Where the word "exfalso" occurs in a line of the listing, please copy the line.

** Opening DATA EXTRACTS block **

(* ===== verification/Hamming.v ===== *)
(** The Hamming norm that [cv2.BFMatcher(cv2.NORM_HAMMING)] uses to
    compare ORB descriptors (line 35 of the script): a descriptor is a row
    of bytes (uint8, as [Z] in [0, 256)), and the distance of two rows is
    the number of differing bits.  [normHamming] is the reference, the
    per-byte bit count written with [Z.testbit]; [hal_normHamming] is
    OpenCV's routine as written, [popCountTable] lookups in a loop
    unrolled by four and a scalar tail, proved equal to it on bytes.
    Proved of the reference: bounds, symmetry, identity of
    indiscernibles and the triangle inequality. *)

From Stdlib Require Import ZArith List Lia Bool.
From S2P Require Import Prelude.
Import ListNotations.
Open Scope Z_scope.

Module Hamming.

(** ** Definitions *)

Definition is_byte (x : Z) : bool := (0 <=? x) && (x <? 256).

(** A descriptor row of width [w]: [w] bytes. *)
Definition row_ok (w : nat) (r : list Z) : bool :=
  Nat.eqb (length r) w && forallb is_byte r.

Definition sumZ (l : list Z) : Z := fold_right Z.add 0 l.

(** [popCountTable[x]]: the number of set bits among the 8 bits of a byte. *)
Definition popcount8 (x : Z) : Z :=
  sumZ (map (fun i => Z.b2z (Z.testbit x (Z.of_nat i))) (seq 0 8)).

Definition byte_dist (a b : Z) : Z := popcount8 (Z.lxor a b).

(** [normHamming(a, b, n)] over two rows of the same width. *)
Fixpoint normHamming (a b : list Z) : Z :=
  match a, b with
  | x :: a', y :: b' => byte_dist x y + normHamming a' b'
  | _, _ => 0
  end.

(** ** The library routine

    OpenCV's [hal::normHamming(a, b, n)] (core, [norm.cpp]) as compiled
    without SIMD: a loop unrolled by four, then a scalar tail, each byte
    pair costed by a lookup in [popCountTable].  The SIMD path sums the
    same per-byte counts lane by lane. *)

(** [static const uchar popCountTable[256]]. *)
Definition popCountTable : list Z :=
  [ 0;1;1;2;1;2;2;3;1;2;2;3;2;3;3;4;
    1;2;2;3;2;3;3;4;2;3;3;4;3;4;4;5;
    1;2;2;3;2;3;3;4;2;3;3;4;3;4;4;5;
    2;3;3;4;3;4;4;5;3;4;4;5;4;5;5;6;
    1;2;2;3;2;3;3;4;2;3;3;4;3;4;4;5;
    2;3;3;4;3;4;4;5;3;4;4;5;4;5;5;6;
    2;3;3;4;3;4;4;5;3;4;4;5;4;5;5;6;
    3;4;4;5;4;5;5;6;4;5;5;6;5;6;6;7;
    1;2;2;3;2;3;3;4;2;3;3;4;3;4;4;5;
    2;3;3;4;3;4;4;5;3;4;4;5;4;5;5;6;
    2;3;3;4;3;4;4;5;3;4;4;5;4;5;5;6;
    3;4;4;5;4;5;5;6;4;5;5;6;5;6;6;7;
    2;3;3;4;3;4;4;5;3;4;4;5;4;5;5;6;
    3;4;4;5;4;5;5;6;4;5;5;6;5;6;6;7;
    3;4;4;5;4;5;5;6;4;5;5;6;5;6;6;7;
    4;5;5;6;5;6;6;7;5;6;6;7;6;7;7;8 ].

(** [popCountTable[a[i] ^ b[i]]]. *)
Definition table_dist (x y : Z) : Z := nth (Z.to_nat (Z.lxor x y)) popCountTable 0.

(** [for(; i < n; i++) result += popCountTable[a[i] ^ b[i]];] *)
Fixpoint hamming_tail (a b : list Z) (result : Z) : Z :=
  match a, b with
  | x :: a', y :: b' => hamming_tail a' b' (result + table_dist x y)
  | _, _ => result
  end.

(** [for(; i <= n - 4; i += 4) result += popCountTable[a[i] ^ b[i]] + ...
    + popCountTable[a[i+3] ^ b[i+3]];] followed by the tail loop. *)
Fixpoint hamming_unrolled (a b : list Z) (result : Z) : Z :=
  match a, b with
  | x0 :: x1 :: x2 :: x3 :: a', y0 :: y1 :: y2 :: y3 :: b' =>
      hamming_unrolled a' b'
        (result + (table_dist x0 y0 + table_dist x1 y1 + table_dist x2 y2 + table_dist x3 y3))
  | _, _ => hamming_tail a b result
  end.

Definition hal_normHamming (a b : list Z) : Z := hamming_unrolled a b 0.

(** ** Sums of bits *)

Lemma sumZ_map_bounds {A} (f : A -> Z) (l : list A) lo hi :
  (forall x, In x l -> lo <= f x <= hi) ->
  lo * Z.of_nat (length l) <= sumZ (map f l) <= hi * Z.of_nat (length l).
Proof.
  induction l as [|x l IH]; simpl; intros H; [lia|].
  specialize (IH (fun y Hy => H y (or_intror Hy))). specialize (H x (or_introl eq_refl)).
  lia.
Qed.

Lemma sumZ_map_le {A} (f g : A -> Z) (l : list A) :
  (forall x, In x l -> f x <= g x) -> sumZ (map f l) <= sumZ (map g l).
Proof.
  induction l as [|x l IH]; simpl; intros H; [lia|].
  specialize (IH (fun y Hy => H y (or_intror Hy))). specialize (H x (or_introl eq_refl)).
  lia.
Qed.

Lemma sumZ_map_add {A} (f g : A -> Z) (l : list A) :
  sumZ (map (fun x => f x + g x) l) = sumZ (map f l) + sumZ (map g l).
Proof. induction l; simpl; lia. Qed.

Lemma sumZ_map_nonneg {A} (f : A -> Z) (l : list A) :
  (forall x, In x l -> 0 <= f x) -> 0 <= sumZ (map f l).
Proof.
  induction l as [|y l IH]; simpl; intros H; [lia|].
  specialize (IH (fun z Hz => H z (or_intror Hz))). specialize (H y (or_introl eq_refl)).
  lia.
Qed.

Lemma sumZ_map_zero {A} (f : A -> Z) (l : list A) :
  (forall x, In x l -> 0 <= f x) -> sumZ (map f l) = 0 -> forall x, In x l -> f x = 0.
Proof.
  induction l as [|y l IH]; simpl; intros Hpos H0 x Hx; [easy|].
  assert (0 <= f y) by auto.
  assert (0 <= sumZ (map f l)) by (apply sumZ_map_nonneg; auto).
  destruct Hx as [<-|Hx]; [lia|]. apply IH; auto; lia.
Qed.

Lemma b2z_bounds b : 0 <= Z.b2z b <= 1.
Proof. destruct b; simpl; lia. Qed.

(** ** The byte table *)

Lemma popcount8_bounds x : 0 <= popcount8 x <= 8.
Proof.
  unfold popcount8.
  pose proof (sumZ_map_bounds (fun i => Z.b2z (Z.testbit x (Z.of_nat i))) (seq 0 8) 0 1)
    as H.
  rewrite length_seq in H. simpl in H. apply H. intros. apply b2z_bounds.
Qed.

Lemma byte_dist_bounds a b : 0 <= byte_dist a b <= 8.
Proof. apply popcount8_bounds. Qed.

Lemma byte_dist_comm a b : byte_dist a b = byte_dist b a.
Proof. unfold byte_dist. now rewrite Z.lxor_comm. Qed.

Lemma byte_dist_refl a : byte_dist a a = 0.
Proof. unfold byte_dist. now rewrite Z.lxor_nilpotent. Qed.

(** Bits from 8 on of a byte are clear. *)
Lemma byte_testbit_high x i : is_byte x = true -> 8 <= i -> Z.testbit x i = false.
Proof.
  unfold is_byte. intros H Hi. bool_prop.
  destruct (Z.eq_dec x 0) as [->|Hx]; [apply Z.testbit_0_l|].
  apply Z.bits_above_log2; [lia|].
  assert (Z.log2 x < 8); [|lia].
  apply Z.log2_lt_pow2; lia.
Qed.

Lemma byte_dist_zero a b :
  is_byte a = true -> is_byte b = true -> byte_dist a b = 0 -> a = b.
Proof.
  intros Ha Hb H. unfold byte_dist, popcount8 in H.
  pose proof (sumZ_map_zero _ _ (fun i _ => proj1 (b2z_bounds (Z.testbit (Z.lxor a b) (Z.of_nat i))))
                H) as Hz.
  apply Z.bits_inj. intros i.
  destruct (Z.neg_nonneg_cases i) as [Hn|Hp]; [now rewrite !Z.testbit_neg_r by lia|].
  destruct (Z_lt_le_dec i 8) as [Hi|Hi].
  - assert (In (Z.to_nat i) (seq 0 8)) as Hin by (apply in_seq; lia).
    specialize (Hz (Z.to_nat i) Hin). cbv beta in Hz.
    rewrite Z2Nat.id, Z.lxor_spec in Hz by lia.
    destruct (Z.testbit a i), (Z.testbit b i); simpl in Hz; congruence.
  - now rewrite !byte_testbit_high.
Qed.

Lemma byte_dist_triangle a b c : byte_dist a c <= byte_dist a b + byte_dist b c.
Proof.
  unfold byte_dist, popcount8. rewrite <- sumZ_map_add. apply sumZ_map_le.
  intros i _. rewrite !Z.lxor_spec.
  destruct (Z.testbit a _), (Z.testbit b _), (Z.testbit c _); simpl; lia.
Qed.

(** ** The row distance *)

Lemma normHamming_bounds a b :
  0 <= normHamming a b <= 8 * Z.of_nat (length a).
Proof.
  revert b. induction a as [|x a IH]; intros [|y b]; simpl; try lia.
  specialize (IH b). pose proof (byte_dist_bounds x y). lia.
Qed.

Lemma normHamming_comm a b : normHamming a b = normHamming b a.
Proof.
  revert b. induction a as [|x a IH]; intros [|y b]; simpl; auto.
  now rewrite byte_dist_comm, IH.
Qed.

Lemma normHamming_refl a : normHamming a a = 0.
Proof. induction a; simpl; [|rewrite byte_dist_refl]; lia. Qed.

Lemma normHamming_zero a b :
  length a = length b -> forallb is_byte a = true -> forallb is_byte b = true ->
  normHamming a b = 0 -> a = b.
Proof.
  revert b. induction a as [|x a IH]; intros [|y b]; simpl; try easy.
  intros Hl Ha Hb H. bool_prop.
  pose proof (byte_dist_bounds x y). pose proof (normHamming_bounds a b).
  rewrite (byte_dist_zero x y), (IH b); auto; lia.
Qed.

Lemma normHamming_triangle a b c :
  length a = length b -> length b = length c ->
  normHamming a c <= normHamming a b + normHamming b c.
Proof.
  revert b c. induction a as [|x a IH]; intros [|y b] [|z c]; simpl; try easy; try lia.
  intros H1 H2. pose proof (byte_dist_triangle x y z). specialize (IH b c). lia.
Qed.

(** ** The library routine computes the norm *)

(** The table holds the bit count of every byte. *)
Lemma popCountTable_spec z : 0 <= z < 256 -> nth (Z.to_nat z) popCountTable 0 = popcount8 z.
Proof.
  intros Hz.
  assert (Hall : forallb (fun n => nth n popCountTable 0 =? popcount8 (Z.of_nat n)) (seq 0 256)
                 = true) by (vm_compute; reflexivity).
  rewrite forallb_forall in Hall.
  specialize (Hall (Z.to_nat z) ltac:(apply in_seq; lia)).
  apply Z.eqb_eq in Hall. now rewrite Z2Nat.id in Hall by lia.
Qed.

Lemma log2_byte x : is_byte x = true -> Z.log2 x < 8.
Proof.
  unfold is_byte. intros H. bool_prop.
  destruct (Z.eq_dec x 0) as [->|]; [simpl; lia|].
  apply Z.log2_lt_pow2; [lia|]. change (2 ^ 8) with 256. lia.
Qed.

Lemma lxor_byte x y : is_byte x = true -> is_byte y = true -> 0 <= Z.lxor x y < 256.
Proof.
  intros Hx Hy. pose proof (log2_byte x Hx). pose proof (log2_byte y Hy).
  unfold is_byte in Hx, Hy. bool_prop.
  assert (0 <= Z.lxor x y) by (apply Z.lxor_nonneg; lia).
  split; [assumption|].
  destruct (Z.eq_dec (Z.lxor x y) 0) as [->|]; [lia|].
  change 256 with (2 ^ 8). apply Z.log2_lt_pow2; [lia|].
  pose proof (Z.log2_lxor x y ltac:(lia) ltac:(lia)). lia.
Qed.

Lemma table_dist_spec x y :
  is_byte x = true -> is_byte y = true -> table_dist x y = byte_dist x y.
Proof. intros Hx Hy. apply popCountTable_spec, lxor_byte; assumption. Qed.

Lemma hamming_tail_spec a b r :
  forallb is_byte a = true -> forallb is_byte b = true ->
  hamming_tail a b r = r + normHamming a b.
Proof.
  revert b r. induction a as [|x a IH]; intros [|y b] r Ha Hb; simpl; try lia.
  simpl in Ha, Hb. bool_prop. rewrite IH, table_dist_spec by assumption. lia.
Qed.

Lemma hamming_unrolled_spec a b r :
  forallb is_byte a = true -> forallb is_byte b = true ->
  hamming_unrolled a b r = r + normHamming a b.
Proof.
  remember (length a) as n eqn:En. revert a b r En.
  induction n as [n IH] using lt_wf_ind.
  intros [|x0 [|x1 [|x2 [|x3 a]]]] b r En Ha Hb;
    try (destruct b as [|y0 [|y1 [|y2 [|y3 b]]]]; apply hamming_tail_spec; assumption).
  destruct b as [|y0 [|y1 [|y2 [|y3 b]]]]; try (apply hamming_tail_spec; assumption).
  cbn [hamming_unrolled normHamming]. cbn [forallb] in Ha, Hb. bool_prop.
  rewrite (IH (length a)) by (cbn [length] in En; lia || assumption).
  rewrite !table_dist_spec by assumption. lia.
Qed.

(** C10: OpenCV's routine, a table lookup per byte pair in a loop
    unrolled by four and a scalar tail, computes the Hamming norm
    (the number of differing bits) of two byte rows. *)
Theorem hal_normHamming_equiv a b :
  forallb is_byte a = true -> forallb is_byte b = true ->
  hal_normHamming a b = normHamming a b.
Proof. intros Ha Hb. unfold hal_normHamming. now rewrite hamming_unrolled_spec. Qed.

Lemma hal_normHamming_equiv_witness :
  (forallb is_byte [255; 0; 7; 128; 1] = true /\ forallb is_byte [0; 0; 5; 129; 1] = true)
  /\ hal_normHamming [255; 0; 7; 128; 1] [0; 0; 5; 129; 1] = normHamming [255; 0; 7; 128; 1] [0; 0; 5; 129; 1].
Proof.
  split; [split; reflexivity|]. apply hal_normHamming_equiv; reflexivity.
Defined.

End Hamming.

** Closing DATA EXTRACTS block **
** Opening DATA EXTRACTS block **

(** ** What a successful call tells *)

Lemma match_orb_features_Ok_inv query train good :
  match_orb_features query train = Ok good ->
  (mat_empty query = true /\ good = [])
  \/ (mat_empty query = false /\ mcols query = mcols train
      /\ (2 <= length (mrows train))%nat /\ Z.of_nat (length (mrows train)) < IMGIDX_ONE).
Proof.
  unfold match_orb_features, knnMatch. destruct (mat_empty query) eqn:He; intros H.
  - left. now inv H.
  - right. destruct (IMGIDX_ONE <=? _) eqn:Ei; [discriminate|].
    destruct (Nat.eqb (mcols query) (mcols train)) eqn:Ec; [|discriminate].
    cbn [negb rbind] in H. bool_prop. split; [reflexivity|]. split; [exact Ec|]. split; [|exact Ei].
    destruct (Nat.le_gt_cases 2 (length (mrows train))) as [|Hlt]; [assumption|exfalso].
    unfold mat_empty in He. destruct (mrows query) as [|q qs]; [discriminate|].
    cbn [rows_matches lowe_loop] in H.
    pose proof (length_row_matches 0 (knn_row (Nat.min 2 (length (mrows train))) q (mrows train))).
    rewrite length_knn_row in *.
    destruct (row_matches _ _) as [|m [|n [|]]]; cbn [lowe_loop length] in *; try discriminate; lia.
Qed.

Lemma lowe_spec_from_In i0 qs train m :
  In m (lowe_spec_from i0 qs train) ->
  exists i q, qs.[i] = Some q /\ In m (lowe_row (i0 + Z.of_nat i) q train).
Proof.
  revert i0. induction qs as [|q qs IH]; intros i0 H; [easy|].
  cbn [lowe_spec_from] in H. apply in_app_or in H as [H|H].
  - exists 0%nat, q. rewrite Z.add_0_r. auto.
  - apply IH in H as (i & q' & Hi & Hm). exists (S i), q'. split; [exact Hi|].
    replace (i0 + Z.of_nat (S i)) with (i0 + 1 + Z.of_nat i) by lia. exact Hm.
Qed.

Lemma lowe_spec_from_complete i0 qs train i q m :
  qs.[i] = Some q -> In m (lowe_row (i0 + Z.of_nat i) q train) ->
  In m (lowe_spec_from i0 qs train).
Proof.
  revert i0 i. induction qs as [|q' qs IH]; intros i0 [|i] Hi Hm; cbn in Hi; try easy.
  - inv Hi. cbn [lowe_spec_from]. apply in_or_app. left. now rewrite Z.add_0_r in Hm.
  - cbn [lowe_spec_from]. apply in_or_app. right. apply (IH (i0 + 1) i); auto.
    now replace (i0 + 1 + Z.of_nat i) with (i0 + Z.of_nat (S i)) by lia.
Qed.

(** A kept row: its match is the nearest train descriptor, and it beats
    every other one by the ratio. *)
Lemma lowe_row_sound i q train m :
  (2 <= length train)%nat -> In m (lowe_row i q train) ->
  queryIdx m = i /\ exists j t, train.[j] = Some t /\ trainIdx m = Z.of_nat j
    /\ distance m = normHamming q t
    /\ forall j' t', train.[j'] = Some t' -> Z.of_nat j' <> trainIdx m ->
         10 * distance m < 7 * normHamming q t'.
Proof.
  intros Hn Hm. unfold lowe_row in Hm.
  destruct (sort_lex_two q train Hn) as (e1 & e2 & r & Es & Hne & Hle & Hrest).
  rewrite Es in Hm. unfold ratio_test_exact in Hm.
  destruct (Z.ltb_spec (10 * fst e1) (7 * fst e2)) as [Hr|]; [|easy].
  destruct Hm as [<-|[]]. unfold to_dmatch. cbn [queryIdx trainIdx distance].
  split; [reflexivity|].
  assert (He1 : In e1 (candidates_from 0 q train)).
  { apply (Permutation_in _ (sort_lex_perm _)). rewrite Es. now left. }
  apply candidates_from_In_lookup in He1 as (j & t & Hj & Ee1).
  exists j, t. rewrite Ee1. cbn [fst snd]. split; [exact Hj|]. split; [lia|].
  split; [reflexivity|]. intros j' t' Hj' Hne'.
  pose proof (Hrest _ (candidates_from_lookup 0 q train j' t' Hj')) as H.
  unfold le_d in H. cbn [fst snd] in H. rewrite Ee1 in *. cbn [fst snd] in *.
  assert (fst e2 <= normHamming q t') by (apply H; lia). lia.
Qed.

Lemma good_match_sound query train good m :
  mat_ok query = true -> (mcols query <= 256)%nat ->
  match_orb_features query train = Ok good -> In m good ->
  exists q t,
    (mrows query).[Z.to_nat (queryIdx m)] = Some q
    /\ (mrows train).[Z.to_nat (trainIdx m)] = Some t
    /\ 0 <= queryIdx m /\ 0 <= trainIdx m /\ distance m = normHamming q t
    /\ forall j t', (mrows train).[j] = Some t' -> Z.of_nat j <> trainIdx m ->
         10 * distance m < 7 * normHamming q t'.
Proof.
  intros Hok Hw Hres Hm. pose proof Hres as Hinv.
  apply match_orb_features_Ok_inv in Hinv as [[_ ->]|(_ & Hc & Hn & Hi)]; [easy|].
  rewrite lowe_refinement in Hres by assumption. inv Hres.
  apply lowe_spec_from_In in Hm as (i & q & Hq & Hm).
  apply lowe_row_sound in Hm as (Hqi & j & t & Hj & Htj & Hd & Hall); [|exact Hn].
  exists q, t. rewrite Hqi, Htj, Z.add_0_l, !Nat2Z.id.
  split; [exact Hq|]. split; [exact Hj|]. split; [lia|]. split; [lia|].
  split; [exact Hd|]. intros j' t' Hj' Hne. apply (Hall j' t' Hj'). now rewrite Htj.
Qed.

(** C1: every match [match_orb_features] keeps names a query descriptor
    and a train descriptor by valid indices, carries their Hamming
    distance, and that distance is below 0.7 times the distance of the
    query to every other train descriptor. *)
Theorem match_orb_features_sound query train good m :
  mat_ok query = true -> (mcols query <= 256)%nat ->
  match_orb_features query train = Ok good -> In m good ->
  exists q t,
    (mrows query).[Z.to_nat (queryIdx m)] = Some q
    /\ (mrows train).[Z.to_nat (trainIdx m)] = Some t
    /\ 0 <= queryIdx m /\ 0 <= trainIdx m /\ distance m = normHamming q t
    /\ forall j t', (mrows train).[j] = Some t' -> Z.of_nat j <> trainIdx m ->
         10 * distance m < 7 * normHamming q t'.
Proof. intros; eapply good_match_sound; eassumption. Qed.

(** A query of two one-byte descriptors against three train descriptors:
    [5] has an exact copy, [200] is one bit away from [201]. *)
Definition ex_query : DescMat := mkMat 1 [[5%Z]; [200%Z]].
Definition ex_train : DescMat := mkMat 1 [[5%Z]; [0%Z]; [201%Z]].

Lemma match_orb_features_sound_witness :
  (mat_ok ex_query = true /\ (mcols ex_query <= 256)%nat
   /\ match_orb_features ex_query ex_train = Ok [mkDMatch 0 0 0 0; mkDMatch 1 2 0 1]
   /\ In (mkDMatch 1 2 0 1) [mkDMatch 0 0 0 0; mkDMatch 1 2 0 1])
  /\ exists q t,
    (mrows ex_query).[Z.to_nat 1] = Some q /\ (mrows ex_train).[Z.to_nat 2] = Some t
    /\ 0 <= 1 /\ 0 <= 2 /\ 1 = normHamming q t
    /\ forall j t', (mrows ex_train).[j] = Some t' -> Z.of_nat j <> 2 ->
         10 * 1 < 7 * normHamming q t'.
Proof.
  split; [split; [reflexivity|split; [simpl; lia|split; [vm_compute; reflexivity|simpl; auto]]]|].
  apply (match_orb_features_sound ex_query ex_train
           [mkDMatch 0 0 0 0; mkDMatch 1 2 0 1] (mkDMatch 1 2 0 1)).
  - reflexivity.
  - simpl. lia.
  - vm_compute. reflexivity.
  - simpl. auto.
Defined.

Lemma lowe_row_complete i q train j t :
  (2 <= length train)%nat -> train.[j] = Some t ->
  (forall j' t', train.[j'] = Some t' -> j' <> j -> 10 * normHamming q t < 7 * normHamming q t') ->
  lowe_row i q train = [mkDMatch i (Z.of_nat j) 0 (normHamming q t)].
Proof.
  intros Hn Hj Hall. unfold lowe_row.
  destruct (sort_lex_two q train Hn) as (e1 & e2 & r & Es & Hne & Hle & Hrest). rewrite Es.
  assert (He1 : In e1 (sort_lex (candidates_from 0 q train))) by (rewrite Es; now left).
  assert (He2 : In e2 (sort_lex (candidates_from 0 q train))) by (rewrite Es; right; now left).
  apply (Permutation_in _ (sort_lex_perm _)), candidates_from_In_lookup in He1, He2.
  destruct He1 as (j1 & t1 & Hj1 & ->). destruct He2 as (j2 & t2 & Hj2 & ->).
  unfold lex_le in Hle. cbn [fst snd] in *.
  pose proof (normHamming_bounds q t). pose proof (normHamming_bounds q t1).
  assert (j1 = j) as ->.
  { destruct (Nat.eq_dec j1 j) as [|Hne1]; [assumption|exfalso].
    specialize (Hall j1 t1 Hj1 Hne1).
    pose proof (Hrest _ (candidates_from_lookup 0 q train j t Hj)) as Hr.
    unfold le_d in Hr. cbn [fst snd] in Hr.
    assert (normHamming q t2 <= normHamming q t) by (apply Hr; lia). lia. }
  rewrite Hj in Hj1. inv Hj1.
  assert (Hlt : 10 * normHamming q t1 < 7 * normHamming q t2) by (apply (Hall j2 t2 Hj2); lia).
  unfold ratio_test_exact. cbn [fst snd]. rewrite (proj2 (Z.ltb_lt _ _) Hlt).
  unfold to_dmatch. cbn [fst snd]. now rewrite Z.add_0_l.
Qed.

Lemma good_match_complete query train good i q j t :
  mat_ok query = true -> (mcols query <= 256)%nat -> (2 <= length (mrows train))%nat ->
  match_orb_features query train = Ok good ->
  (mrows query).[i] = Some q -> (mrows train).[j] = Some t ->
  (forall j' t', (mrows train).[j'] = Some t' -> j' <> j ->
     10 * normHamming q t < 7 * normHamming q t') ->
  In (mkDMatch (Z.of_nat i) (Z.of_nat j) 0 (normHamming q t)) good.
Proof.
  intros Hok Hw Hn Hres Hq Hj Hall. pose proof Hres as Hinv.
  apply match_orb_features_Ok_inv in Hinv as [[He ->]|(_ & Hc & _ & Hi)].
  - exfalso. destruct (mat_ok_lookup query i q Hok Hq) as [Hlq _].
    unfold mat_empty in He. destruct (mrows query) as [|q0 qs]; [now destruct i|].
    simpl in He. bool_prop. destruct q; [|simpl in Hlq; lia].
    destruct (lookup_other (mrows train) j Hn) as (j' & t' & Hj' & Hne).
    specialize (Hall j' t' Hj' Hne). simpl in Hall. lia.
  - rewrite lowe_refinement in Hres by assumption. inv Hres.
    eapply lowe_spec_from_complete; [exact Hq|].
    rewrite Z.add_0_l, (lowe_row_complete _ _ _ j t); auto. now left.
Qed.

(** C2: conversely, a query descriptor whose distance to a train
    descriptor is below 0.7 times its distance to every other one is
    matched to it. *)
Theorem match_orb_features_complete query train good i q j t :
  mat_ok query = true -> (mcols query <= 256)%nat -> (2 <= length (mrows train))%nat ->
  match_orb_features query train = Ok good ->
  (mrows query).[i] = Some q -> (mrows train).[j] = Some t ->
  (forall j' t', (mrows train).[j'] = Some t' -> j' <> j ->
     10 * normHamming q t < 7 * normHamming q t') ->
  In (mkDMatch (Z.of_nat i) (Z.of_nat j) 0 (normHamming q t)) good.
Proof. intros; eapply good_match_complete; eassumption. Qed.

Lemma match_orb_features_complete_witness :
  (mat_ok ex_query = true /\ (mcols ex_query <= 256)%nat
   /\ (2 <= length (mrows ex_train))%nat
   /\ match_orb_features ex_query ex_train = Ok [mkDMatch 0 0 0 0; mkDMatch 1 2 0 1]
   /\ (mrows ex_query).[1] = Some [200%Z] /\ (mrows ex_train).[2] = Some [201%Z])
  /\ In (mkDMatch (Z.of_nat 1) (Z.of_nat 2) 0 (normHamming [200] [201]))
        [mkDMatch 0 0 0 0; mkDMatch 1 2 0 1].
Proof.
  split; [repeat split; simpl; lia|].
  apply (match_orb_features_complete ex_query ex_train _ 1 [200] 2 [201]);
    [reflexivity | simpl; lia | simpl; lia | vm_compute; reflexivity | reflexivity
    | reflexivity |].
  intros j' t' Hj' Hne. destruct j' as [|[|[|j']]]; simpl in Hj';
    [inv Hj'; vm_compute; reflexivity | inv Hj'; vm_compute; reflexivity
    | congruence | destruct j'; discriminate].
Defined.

** Closing DATA EXTRACTS block **

## RESULT OF THIS TASK
    destruct (Nat.le_gt_cases 2 (length (mrows train))) as [|Hlt]; [assumption|exfalso].
  { destruct (Nat.eq_dec j1 j) as [|Hne1]; [assumption|exfalso].
  - exfalso. destruct (mat_ok_lookup query i q Hok Hq) as [Hlq _].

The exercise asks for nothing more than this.